_Items listed in a dataset:_

+===+

Lemma add_user_map h hd m u :
  holds_users h hd m → named u →
  ∃ h' hd', ustep h hd (AddUser u) = Ok (h', hd', None) ∧ holds_users h' hd' (<[ukey u := u]> m).
Proof.
  intros (l & Hl & Hm) Hu. cbn [ustep]. set (p := fresh (dom h)).
  assert (h !! p = None) as Hp by (apply not_elem_of_dom, is_fresh).
  destruct (user_list_alloc h hd l p (UNode u None None) Hl Hp) as [Hni Hl1].
  set (h1 := <[p := _]> h) in *.
  assert (un_user <$> h1 !! p = Some u) as Hpu by (unfold h1; by rewrite lookup_insert_eq).
  assert (∀ q, q ∈ l → h1 !! q = h !! q) as Hf
    by (intros q Hq; unfold h1; apply lookup_insert_ne; by intros ->).
  destruct (usm_add_user_to_list_spec h1 hd l p (UNode u None None) Hl1 Hni) as (h' & q & l' & HE & Hl' & Ha1 & Ha2);
    [unfold h1; by rewrite lookup_insert_eq|done|].
  unfold usm_add_user. rewrite HE. m_step. exists h', (Some q). split; [done|]. exists l'. split; [done|].
  cbn [un_user] in Ha1. intros k v.
  assert (∀ x, x ∈ l → pkey h1 x ≠ ukey u → ∃ w, un_user <$> h1 !! x = Some w ∧ un_user <$> h !! x = Some w
            ∧ ukey w ≠ ukey u) as Hx.
  { intros x Hx Hk. destruct (list_user h hd l x Hl Hx) as [w Hw]. exists w. rewrite Hf by done.
    split_and!; [done|done|]. intros E. apply Hk. rewrite <- E. apply pkey_ukey. by rewrite Hf. }
  destruct (decide (k = ukey u)) as [->|Hk].
  - rewrite lookup_insert_eq. split.
    + intros [= <-]. exists p. split; [apply Ha1; by left|]. rewrite Ha2 by (apply Ha1; by left). done.
    + intros (x & Hin & Hv & Hkv). rewrite Ha2 in Hv by done. apply Ha1 in Hin as [->|[Hin Hne]]; [congruence|].
      destruct (Hx x Hin Hne) as (w & Hw & _ & Hwne). congruence.
  - rewrite lookup_insert_ne, Hm by done. split.
    + intros (x & Hin & Hv & Hkv). assert (x ∈ l') as Hin'.
      { apply Ha1. right. split; [done|]. rewrite (pkey_ukey h1 x v) by (by rewrite Hf). congruence. }
      exists x. split_and!; [done| |done]. by rewrite Ha2, Hf.
    + intros (x & Hin & Hv & Hkv). rewrite Ha2 in Hv by done. apply Ha1 in Hin as [->|[Hin Hne]]; [congruence|].
      exists x. split_and!; [done| |done]. by rewrite <- Hf.
Qed.

Lemma remove_user_map h hd m id name :
  holds_users h hd m →
  ∃ h' hd', ustep h hd (RemoveUser id name) = Ok (h', hd', None) ∧
    holds_users h' hd' (delete (key_of id name) m).
Proof.
  intros HH. destruct (get_user_map h hd m id name HH) as (r & HE & Hr). cbn [ustep]. rewrite HE. m_step.
  destruct r as [p|]; [|exists h, hd; split; [done|]; by rewrite delete_id].
  destruct Hr as (u & Hmu & Hpu). destruct HH as (l & Hl & Hm).
  apply Hm in Hmu as (p' & Hp' & Hpu' & Hk).
  assert (p ∈ l) as Hp.
  { destruct (usm_get_user_spec h hd l id name false None Hl) as [Hf _].
    assert (Ok (Some p') = Ok (Some p)) as [= <-]; [|done]. rewrite <- HE. symmetry. apply Hf; [done|].
    by rewrite (pkey_ukey h p' u). }
  destruct (proj2 (usm_remove_user_spec h hd l p Hl) Hp) as (h' & hd' & l' & -> & Hl' & Hin & Hkeep). m_step.
  exists h', hd'. split; [done|]. exists l'. split; [done|]. intros k v.
  assert (∀ x w, x ∈ l → un_user <$> h !! x = Some w → ukey w = key_of id name → x = p) as Huniq.
  { intros x w Hx Hw Hkw. destruct Hl as (_ & _ & _ & _ & Hs). apply (users_sorted_unique h l x p Hs Hx Hp).
    rewrite (pkey_ukey h x w Hw), (pkey_ukey h p u Hpu). congruence. }
  destruct (decide (k = key_of id name)) as [->|Hne].
  - rewrite lookup_delete_eq. split; [done|]. intros (x & Hx & Hv & Hkv). apply Hin in Hx as [Hx Hxp].
    rewrite Hkeep in Hv. by destruct Hxp; eapply Huniq.
  - rewrite lookup_delete_ne, Hm by done. split.
    + intros (x & Hx & Hv & Hkv). exists x. split_and!; [|by rewrite Hkeep|done]. apply Hin. split; [done|].
      intros ->. congruence.
    + intros (x & Hx & Hv & Hkv). apply Hin in Hx as [Hx _]. exists x. by rewrite <- Hkeep.
Qed.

+===+

_TRY IT:_
Using the records above, set down exactly the lines from the one with "destruct (Hx x" through the one with "assert (∀ x w, x", inclusive, and nothing more.

_ANSWER TO THIS EXERCISE:_
      destruct (Hx x Hin Hne) as (w & Hw & _ & Hwne). congruence.
  - rewrite lookup_insert_ne, Hm by done. split.
    + intros (x & Hin & Hv & Hkv). assert (x ∈ l') as Hin'.
      { apply Ha1. right. split; [done|]. rewrite (pkey_ukey h1 x v) by (by rewrite Hf). congruence. }
      exists x. split_and!; [done| |done]. by rewrite Ha2, Hf.
    + intros (x & Hin & Hv & Hkv). rewrite Ha2 in Hv by done. apply Ha1 in Hin as [->|[Hin Hne]]; [congruence|].
      exists x. split_and!; [done| |done]. by rewrite <- Hf.
Qed.

Lemma remove_user_map h hd m id name :
  holds_users h hd m →
  ∃ h' hd', ustep h hd (RemoveUser id name) = Ok (h', hd', None) ∧
    holds_users h' hd' (delete (key_of id name) m).
Proof.
  intros HH. destruct (get_user_map h hd m id name HH) as (r & HE & Hr). cbn [ustep]. rewrite HE. m_step.
  destruct r as [p|]; [|exists h, hd; split; [done|]; by rewrite delete_id].
  destruct Hr as (u & Hmu & Hpu). destruct HH as (l & Hl & Hm).
  apply Hm in Hmu as (p' & Hp' & Hpu' & Hk).
  assert (p ∈ l) as Hp.
  { destruct (usm_get_user_spec h hd l id name false None Hl) as [Hf _].
    assert (Ok (Some p') = Ok (Some p)) as [= <-]; [|done]. rewrite <- HE. symmetry. apply Hf; [done|].
    by rewrite (pkey_ukey h p' u). }
  destruct (proj2 (usm_remove_user_spec h hd l p Hl) Hp) as (h' & hd' & l' & -> & Hl' & Hin & Hkeep). m_step.
  exists h', hd'. split; [done|]. exists l'. split; [done|]. intros k v.
  assert (∀ x w, x ∈ l → un_user <$> h !! x = Some w → ukey w = key_of id name → x = p) as Huniq.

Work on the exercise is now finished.